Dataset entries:
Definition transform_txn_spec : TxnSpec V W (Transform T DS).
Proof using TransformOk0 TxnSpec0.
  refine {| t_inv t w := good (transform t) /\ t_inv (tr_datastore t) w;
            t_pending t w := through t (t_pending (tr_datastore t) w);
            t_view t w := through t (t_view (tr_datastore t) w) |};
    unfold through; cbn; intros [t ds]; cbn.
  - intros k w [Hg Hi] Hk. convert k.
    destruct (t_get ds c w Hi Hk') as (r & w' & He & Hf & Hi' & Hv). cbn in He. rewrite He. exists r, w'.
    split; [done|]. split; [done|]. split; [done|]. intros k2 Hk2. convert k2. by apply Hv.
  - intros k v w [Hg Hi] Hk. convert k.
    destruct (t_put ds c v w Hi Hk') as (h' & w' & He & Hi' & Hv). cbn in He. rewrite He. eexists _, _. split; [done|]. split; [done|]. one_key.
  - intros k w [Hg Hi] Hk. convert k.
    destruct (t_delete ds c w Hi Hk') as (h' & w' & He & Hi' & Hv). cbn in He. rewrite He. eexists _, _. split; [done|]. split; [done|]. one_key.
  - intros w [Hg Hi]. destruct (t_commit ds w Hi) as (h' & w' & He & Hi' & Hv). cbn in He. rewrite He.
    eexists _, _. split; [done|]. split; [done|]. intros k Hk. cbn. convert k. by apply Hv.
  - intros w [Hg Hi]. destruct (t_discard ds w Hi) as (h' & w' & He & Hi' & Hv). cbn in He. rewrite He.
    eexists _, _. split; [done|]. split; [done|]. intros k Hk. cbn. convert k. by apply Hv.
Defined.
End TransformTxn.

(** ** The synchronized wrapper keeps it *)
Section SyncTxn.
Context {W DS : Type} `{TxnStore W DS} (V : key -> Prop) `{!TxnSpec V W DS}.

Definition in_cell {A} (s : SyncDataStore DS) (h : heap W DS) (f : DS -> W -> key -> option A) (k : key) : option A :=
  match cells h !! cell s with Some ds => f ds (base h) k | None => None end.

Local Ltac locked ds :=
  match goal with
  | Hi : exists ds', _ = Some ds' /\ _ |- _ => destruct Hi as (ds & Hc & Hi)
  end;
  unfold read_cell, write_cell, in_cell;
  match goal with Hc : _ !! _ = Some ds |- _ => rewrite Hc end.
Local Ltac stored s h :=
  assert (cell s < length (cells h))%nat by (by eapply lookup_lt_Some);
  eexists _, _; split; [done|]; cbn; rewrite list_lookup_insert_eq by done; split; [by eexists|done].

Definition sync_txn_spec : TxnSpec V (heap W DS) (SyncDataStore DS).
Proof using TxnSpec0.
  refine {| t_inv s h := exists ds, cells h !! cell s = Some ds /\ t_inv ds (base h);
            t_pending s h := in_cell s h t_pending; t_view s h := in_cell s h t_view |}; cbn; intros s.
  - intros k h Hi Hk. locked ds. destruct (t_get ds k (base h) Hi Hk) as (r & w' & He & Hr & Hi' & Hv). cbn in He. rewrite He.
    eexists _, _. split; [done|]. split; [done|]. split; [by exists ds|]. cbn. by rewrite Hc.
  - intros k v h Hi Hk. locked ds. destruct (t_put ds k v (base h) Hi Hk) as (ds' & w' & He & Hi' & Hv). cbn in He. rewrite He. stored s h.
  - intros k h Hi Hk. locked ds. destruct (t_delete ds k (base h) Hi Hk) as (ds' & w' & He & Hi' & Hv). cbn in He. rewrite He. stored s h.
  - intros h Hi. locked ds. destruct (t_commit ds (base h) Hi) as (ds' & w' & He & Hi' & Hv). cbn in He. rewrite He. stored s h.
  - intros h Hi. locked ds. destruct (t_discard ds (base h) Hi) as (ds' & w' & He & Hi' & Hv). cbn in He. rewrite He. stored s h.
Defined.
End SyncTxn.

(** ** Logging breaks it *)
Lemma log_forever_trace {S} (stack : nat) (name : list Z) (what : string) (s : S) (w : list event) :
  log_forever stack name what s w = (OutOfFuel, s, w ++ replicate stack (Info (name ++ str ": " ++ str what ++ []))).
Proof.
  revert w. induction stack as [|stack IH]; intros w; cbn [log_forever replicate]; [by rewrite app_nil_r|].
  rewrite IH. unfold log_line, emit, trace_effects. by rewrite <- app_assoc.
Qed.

==

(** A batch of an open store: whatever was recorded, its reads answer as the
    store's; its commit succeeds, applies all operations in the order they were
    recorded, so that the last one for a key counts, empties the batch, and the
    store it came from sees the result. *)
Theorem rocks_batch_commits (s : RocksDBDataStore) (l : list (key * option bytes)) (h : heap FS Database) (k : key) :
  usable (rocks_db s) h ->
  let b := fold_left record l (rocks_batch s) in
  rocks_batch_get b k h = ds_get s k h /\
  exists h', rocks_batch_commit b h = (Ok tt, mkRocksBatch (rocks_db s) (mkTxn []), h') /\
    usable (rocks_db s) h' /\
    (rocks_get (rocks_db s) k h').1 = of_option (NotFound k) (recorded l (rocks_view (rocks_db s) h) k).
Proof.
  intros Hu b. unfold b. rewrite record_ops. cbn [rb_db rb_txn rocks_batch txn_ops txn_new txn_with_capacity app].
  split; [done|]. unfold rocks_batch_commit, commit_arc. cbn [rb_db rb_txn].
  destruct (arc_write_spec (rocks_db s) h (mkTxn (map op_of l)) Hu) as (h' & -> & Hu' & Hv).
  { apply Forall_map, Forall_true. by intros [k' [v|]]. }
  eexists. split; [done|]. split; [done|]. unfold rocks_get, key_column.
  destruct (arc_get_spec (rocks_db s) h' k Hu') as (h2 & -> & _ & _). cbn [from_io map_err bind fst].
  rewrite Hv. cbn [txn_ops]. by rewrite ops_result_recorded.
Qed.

■ **Your assignment**
Above are the records; print exactly the lines from the line with "Definition transform_txn_spec : TxnSpec" to the line with "t_view t w := through", including both, and nothing else.

■ **Expected output**
Definition transform_txn_spec : TxnSpec V W (Transform T DS).
Proof using TransformOk0 TxnSpec0.
  refine {| t_inv t w := good (transform t) /\ t_inv (tr_datastore t) w;
            t_pending t w := through t (t_pending (tr_datastore t) w);
            t_view t w := through t (t_view (tr_datastore t) w) |};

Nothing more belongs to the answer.